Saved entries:
>>>
(** ** A directory with one queued task *)

Definition shared_store : FileSystemTaskStateStore := store_new "project".
Definition shared_dir : string := tss_task_dir shared_store.
Definition shared_task : TaskStateSnapshot := sample_task <| ts_record_version := 1%N |>.
Definition shared_files : Files := {[ record_path shared_dir "task-1" := to_storage shared_task ]}.

Lemma shared_store_ok : store_ok shared_dir shared_store.
Proof. done. Qed.

Lemma shared_task_stored : stored shared_task.
Proof.
  assert (writable shared_task) as Hw.
  { split; [|split| | | | |]; try done.
    - split; try done. intros e [= <-]. split_and!; done.
    - intros e [= <-]. split_and!; vm_compute; reflexivity. }
  split; [|exact Hw]. apply writable_storable; [exact Hw|vm_compute; reflexivity|left; discriminate].
Qed.

Lemma shared_on_disk : on_disk shared_dir shared_files "task-1" shared_task.
Proof.
  split; [apply lookup_singleton_eq|]. split; [exact shared_task_stored|reflexivity].
Qed.

Lemma shared_dir_ok : dir_ok shared_dir shared_files.
Proof.
  intros task_id data H. unfold shared_files in H. apply lookup_singleton_Some in H as [Hid <-].
  apply record_path_inj in Hid as <-. exists shared_task. split; [exact shared_task_stored|].
  by split.
Qed.
(** The closure [commit] runs under [with_write_transaction]. *)
Definition commit_effect_record (root : string) (records : EffectRecords) (dir : Dir)
    (o : WriteOutcome) (intent : EffectLedgerIntent) (result_digest : string)
    (result_size_bytes committed_at_ms : N) : Res EffectLedgerRecord * EffectRecords * Dir :=
  let op := ei_operation intent in
  let about (e : EvaError) := e ⊕ ("operation_digest", eo_operation_digest op) in
  match records !! eo_idempotency_key op with
  | None => (Err (about (conflict "effect cannot commit before prepare")), records, dir)
  | Some current =>
      match ensure_operation_matches current op with
      | Err e => (Err e, records, dir)
      | Ok _ =>
          if negb (String.eqb (er_prepared_task_id current) (ei_task_id intent))
             || negb (er_prepared_owner_generation current =? ei_owner_generation intent)%N
             || negb (er_prepared_attempt current =? ei_attempt intent)%N
             || negb (String.eqb (er_prepared_fence_digest current) (ei_fence_digest intent)) then
            (Err (about (conflict "effect commit task fence does not match the prepare owner")),
             records, dir)
          else if bool_decide (er_state current = EffectCommitted) then
            if bool_decide (er_result_digest current = Some result_digest)
               && bool_decide (er_result_size_bytes current = Some result_size_bytes)
            then (Ok current, records, dir)
            else (Err (about (conflict "committed effect result identity cannot be rewritten")),
                  records, dir)
          else
            let committed := current <| er_state := EffectCommitted |>
              <| er_committed_at_ms := Some committed_at_ms |>
              <| er_result_digest := Some result_digest |>
              <| er_result_size_bytes := Some result_size_bytes |> in
            match effect_validate committed with
            | Err e => (Err e, records, dir)
            | Ok _ =>
                match persist_effect_record root dir committed o with
                | (Err e, dir) => (Err e, records, dir)
                | (Ok _, dir) => (Ok committed, <[eo_idempotency_key op := committed]> records, dir)
                end
            end
      end
  end.

Definition effect_commit (l : FileSystemEffectLedger) (files : Files) (dir : Dir)
    (intent : EffectLedgerIntent) (result_digest : string) (result_size_bytes committed_at_ms : N)
    (lock : Res unit) (o : WriteOutcome) : Res EffectLedgerRecord * FileSystemEffectLedger * Dir :=
  match validate_sha256_digest "result_digest" result_digest with
  | Err e => (Err e, l, dir)
  | Ok _ =>
      if negb (bool_decide (wg_generation <$> el_writer l = Some (ei_owner_generation intent))) then
        (Err (conflict "effect commit belongs to another writer generation"
                ⊕ ("operation_digest", eo_operation_digest (ei_operation intent))), l, dir)
      else with_write_transaction l files dir lock (fun records =>
             commit_effect_record (el_root l) records dir o intent result_digest
               result_size_bytes committed_at_ms)
  end.

(** [dir] is [None] when the directory does not exist. *)
Definition effect_refresh (l : FileSystemEffectLedger) (files : Files) (dir : option Dir)
    (lock : Res unit) : Res FileSystemEffectLedger :=
  let missing := internal "failed to read effect ledger directory" ⊕ ("path", el_root l)
                   ⊕ ("io_error", "No such file or directory (os error 2)") in
  let? records :=
    match el_writer l with
    | Some writer =>
        lock >>? verify_current writer files >>?
        match dir with Some dir => load_effect_records (el_root l) dir | None => Err missing end
    | None => match dir with Some dir => load_effect_records (el_root l) dir | None => Ok ∅ end
    end in
  Ok (MkEffectLedger (el_root l) records (el_writer l)).

Definition effect_inspect (l : FileSystemEffectLedger) (files : Files) (dir : option Dir)
    (lock : Res unit) (operation : EffectOperationIdentity) :
    Res (option EffectLedgerRecord) * FileSystemEffectLedger :=
  match effect_refresh l files dir lock with
  | Err e => (Err e, l)
  | Ok l => (find_effect (el_records l) operation, l)
  end.

Definition not_a_directory (root : string) : EvaError :=
  conflict "effect ledger path is not a directory" ⊕ ("path", root).

(** [create] is the outcome of [create_dir_all]. *)
Definition open_with_writer (layout : DurableBackendLayout) (writer : DurableWriterGuard)
    (files : Files) (entry : RootEntry) (lock create : Res unit) : Res FileSystemEffectLedger :=
  let root := path_join (layout_state_dir layout) EFFECT_LEDGER_DIR in
  reject negb (String.eqb (wg_root writer) (layout_root layout)) with
    conflict "effect ledger writer belongs to a different backend root"
      ⊕ ("layout_root", layout_root layout) ⊕ ("writer_root", wg_root writer) else
  lock >>? verify_current writer files >>?
  (let? records := match entry with
                   | RootFile => Err (not_a_directory root)
                   | RootDir dir => load_effect_records root dir
                   | RootMissing => create >>? load_effect_records root ∅ end in
   Ok (MkEffectLedger root records (Some writer))).

Definition open_read_only (layout : DurableBackendLayout) (entry : RootEntry) :
    Res FileSystemEffectLedger :=
  let root := path_join (layout_state_dir layout) EFFECT_LEDGER_DIR in
  let? records := match entry with
                  | RootFile => Err (not_a_directory root)
                  | RootDir dir => load_effect_records root dir
                  | RootMissing => Ok ∅ end in
  Ok (MkEffectLedger root records None).
End Ledger.
(* ===== verification/EffectSafety.v ===== *)
(** * What the effect ledger promises (crates/eva-storage/src/effect_ledger.rs)

    Records read back as written, the directory of a ledger always loads,
    and under any sequence of transactions of any handles an idempotency key
    is prepared by one intent only and its committed result is final. *)

From Stdlib Require Import Ascii.
From stdpp Require Import base numbers strings gmap list.
From S2P Require Import Prelude RustStr Digest Error Ids Durable EventLog TaskState.
From S2P Require Import TaskTransition TaskAccept FieldEscape TaskStorage TaskStore TaskWritable.
From S2P Require Import TaskDirectory EffectLedger.

(** ** What is hashed *)

Lemma length_prefixed_inj a b x y :
  (str_len a <= u64_max)%N -> (str_len b <= u64_max)%N ->
  length_prefixed a +:+ x = length_prefixed b +:+ y -> a = b /\ x = y.
Proof.
  unfold length_prefixed. rewrite <- !append_assoc. intros Ha Hb H.
  apply append_inj_length in H as [H1 H2]; [|by rewrite !to_be_bytes_length].
  apply (f_equal of_be_bytes) in H1. rewrite !of_to_be_bytes in H1 by done.
  apply append_inj_length in H2; [done|]. unfold str_len in H1. lia.
Qed.

Lemma digest_input_spec domain fields :
  digest_input domain fields = length_prefixed domain +:+ str_concat (length_prefixed <$> fields).
Proof.
  unfold digest_input. generalize (length_prefixed domain) as acc.
  induction fields as [|f fs IH]; intros acc; cbn [foldl fmap list_fmap str_concat foldr].
  - by rewrite append_nil_r.
  - rewrite IH. by rewrite <- append_assoc.
Qed.

Lemma prefixed_list_inj fs gs :
  Forall (fun f => str_len f <= u64_max)%N fs -> Forall (fun f => str_len f <= u64_max)%N gs ->
  str_concat (length_prefixed <$> fs) = str_concat (length_prefixed <$> gs) -> fs = gs.
Proof.
  intros Hf. revert gs. induction Hf as [|f fs Hf _ IH]; intros [|g gs] Hg; cbn; [done|..].
  - intros H. apply (f_equal String.length) in H. unfold length_prefixed in H.
    rewrite !length_append, to_be_bytes_length in H. cbn in H. lia.
  - intros H. apply (f_equal String.length) in H. unfold length_prefixed in H.
    rewrite !length_append, to_be_bytes_length in H. cbn in H. lia.
  - apply Forall_cons in Hg as [Hg Hgs]. intros H.
    apply length_prefixed_inj in H as [-> H]; [|done..]. f_equal. by apply IH.
Qed.
(* ===== verification/Capability.v ===== *)
(** * Capability routing (crates/eva-capability/src/registry.rs, selection.rs,
    gate.rs, router.rs, host_api.rs)

    Which provider may serve a capability: the registry of descriptors, the
    ordered plan of candidate providers, the permission gate, and the router
    that puts them together before anything is executed. *)

From Stdlib Require Import Ascii.
From stdpp Require Import base numbers strings gmap list.
From S2P Require Import Prelude RustStr Error Ids Topic Event Policy.

(** ** Selection *)

Record CapabilityProviderSelection := MkSelection {
  sel_manifest_provider : option AdapterId;
  sel_default_provider : option AdapterId;
  sel_fallback_providers : list AdapterId;
  sel_required_adapter_capabilities : list CapabilityName
}.
Definition selection_default : CapabilityProviderSelection := MkSelection None None [] [].

Inductive CapabilityProviderSource :=
| ExplicitRequest | ManifestProvider | DefaultProvider | FallbackProvider.
#[export] Instance CapabilityProviderSource_eq_dec : EqDecision CapabilityProviderSource.
Proof. solve_decision. Defined.

Definition provider_source_str (s : CapabilityProviderSource) : string :=
  match s with
  | ExplicitRequest => "explicit_request"
  | ManifestProvider => "manifest_provider"
  | DefaultProvider => "default_provider"
  | FallbackProvider => "fallback_provider"
  end.

Record CapabilityProviderCandidate := MkCandidate {
  cand_provider : AdapterId;
  cand_source : CapabilityProviderSource
}.

Record CapabilityProviderPlan := MkPlan {
  plan_capability : CapabilityName;
  plan_providers : list CapabilityProviderCandidate;
  plan_manifest_allowed_providers : list AdapterId;
  plan_required_adapter_capabilities : list CapabilityName
}.
Lemma adapter_permitted_spec d r :
  dec_allowed (decide_adapter_invoke d r) = true ↔
    unlisted (pr_capability r) (ad_deny_capabilities (dom_adapter d))
    ∧ within (pr_timeout_ms r) (ps_max_timeout_ms (ad_defaults (dom_adapter d))).
Proof. unfold decide_adapter_invoke. gate_cases; naive_solver. Qed.

Lemma topic_emit_spec d r :
  dec_allowed (decide_mcp_topic_emit d r) = true ↔
    permitted d (r <| pr_action := McpTopicEmit |>).
Proof.
  unfold decide_mcp_topic_emit, permitted; cbn.
  destruct (mcp_tools _ !! _) as [tool|]; [|naive_solver].
  destruct (mcp_enabled _); cbn; [|naive_solver].
  destruct (tool_enabled tool) eqn:Ht; cbn; [|naive_solver].
  destruct (pr_topic r) as [topic|]; cbn; [|naive_solver].
  destruct (existsb _ _) eqn:Hx; cbn; split; try done.
  - intros _. apply existsb_exists in Hx as (p & Hp%list_elem_of_In & Hm). naive_solver.
  - intros (tool' & topic' & p & (_ & [= <-] & _) & [= <-] & Hp & Hm).
    rewrite <- Hx. apply existsb_exists. exists p. by rewrite <- list_elem_of_In.
Qed.

Lemma tool_call_spec d r :
  dec_allowed (decide_mcp_tool_call d r) = true ↔
    permitted d (r <| pr_action := McpToolCall |>).
Proof.
  unfold decide_mcp_tool_call, permitted; cbn.
  destruct (pr_tool r) as [name|]; [|naive_solver].
  destruct (mcp_tools _ !! name) as [tool|] eqn:Hl; [|naive_solver].
  destruct (mcp_enabled _); cbn; [|naive_solver].
  destruct (tool_enabled tool) eqn:Ht; cbn; [|naive_solver].
  gate_cases; naive_solver.
Qed.

Lemma decision_action d r : dec_action (gate_decide d r) = pr_action r.
Proof.
  unfold gate_decide, decide_mcp_tool_call, decide_mcp_topic_emit, decide_hardware_raw_io,
    decide_hardware_bind, decide_adapter_invoke, decide_provider_credential_session,
    decide_skill_run, decide_explicit_runtime_action.
  destruct (pr_action r) eqn:Ha; repeat case_match; cbn; congruence.
Qed.

Lemma permitted_same_action d r : permitted d (r <| pr_action := pr_action r |>) ↔ permitted d r.
Proof. by destruct r. Qed.

Lemma gate_decide_permitted d r : dec_allowed (gate_decide d r) = true ↔ permitted d r.
Proof.
  rewrite <- permitted_same_action. unfold gate_decide.
  destruct (pr_action r) eqn:Ha;
    [apply adapter_permitted_spec | | apply tool_call_spec | apply topic_emit_spec | |
     apply bind_permitted_spec | apply raw_io_spec | | | | |].
  { unfold decide_provider_credential_session, permitted; cbn.
    destruct (pr_adapter r), (pr_provider r); try case_bool_decide; naive_solver. }
  { unfold decide_skill_run, permitted; cbn.
    destruct (pr_tool r); try case_bool_decide; naive_solver. }
  all: unfold decide_explicit_runtime_action, permitted; cbn; rewrite Ha; case_bool_decide; naive_solver.
Qed.

Lemma decision_Ok dec : ensure_decision_allowed dec = Ok tt ↔ dec_allowed dec = true.
Proof. unfold ensure_decision_allowed. destruct (dec_allowed dec); naive_solver. Qed.

Lemma default_permitted r :
  permitted domains_default r ↔
    pr_action r = AdapterInvoke
    ∨ pr_action r = SkillRun ∧ pr_tool r = Some "normal"
    ∨ pr_action r = ProviderCredentialSession ∧ ∃ a, pr_adapter r = Some a ∧ pr_provider r = Some a.
Proof.
  unfold permitted, bind_permitted, unlisted, within.
  destruct (pr_action r); cbn; try set_solver; naive_solver set_solver.
Qed.

(** The policy gate decides every request exactly as its domains say: it
    allows a request when, and only when, the declarative rule of that action
    holds; the decision it returns is about the requested action, and passing
    it on ([ensure_allowed]) fails with a permission error in all other
    cases.  Under the built-in default domains nothing is allowed except
    adapter invocations, skill runs behind the "normal" gate and credential
    sessions of an adapter with itself. *)
Theorem gate_decides_exactly d r :
  dec_action (gate_decide d r) = pr_action r
  ∧ (ensure_decision_allowed (gate_decide d r) = Ok tt ↔ permitted d r)
  ∧ (¬ permitted d r → ∃ e, ensure_decision_allowed (gate_decide d r) = Err e
                            ∧ err_kind e = PermissionDenied)
  ∧ (ensure_decision_allowed (gate_decide domains_default r) = Ok tt ↔
     pr_action r = AdapterInvoke
     ∨ pr_action r = SkillRun ∧ pr_tool r = Some "normal"
     ∨ pr_action r = ProviderCredentialSession ∧ ∃ a, pr_adapter r = Some a ∧ pr_provider r = Some a).
Proof.
  pose proof (decision_action d r) as Ha.
  split; [done|]. rewrite !decision_Ok, !gate_decide_permitted, default_permitted.
  split; [done|]. split; [|done]. rewrite <- gate_decide_permitted. intros Hn.
  unfold ensure_decision_allowed. destruct (dec_allowed _); [done|]. eauto.
Qed.

(** The inventory names every operation once and puts it behind one gate, so
    daemon authentication and the service manager never stand in for each
    other or for a high-risk decision. *)
Lemma mutation_gates_exclusive op :
  (∃ e, List.filter (fun e => bool_decide (inv_operation e = op)) MUTATION_INVENTORY = [e]
        ∧ (∀ auth, md_allowed (authenticated_daemon op auth) = true ↔
                   auth = true ∧ inv_gate e = AuthenticatedDaemon)
        ∧ (∀ conf ok, md_allowed (service_manager op conf ok) = true ↔
                      conf = true ∧ ok = true ∧ inv_gate e = ServiceManager))
  ∧ ∀ op', stable_name op = stable_name op' → op = op'.
Proof.
  split; [|by destruct op, op'].
  destruct op; eexists; (split; [reflexivity|]); split;
    unfold authenticated_daemon, service_manager; cbn; intros [|]; try intros [|]; naive_solver.
Qed.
<<<
* WHAT THE TASK ASKS: From the entries above, restate word for word the lines from the line containing "commit task fence" to the line containing "match persist_effect_record root", both ends included, and nothing more.

* YOUR SOLUTION:
            (Err (about (conflict "effect commit task fence does not match the prepare owner")),
             records, dir)
          else if bool_decide (er_state current = EffectCommitted) then
            if bool_decide (er_result_digest current = Some result_digest)
               && bool_decide (er_result_size_bytes current = Some result_size_bytes)
            then (Ok current, records, dir)
            else (Err (about (conflict "committed effect result identity cannot be rewritten")),
                  records, dir)
          else
            let committed := current <| er_state := EffectCommitted |>
              <| er_committed_at_ms := Some committed_at_ms |>
              <| er_result_digest := Some result_digest |>
              <| er_result_size_bytes := Some result_size_bytes |> in
            match effect_validate committed with
            | Err e => (Err e, records, dir)
            | Ok _ =>
                match persist_effect_record root dir committed o with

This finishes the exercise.